**What you have to do:** Show all lines from the records below in which the string "that" is present.

+++ Data to examine

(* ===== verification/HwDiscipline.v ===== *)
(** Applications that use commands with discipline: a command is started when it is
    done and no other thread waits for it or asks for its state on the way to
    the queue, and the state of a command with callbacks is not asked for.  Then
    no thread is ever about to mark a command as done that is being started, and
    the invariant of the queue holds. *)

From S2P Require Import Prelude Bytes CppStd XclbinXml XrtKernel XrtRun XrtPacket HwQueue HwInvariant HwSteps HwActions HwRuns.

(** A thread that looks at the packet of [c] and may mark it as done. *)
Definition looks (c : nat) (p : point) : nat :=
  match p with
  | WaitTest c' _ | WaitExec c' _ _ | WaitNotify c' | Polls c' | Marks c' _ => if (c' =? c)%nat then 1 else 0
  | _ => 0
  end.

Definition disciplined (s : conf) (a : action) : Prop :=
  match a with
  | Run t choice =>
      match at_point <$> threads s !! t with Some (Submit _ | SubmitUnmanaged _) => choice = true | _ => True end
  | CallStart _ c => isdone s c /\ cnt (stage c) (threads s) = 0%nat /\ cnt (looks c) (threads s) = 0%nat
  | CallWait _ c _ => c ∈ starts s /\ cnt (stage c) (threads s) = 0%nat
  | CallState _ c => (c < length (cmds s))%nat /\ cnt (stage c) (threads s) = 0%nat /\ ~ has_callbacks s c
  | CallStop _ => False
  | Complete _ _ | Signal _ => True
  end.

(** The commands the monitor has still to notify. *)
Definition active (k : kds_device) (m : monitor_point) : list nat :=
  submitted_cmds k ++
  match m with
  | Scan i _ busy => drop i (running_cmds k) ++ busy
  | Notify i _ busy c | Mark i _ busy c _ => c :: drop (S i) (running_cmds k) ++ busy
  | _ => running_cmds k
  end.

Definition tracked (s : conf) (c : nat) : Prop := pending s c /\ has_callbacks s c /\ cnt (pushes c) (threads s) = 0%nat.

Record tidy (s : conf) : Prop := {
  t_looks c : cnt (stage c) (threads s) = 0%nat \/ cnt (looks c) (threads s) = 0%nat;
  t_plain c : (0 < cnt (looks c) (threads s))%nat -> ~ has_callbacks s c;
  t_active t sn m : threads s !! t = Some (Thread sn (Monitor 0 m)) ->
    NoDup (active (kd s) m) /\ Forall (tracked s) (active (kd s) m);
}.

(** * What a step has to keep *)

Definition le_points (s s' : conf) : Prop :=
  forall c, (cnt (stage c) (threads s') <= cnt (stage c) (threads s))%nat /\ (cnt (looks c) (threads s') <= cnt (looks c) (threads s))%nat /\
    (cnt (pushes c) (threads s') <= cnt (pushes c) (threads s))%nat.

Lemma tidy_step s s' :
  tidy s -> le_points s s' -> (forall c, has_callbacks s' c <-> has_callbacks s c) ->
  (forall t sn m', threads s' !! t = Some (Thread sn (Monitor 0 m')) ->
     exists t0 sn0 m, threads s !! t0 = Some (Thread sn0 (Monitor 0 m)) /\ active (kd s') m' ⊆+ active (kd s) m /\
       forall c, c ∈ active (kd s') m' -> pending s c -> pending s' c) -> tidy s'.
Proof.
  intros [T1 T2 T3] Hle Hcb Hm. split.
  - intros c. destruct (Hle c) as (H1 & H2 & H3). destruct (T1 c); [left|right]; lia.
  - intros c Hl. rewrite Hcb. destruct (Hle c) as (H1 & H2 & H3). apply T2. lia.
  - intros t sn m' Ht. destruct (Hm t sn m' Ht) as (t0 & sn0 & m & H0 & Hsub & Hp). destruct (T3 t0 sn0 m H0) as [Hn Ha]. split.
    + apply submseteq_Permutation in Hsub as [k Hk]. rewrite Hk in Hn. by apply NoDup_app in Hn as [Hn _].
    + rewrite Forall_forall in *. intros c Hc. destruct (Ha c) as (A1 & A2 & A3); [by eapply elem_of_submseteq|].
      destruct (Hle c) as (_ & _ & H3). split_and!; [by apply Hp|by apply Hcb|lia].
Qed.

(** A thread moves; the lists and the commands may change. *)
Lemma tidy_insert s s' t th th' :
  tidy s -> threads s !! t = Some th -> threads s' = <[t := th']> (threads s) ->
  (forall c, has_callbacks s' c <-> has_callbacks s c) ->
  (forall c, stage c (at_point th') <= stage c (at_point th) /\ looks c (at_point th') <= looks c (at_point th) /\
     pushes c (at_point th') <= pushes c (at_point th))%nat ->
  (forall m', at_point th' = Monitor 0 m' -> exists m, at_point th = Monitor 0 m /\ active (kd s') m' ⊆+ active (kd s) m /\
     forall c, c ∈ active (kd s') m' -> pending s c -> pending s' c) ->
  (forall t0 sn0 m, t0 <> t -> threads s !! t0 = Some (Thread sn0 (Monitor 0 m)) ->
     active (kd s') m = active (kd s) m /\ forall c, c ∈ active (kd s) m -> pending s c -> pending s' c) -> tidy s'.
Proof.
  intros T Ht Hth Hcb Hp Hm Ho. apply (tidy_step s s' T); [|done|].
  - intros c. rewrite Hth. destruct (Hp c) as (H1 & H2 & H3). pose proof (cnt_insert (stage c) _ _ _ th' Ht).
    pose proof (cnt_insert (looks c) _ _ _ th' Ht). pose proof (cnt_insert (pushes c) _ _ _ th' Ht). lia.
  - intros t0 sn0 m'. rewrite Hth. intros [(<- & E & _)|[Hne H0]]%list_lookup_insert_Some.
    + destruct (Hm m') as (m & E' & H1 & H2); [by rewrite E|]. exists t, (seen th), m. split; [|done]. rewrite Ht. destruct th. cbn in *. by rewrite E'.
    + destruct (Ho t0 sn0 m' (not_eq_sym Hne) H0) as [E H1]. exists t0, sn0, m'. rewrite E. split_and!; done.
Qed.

++++++

**Solution to this problem:**
(** Applications that use commands with discipline: a command is started when it is
    no thread is ever about to mark a command as done that is being started, and
(** A thread that looks at the packet of [c] and may mark it as done. *)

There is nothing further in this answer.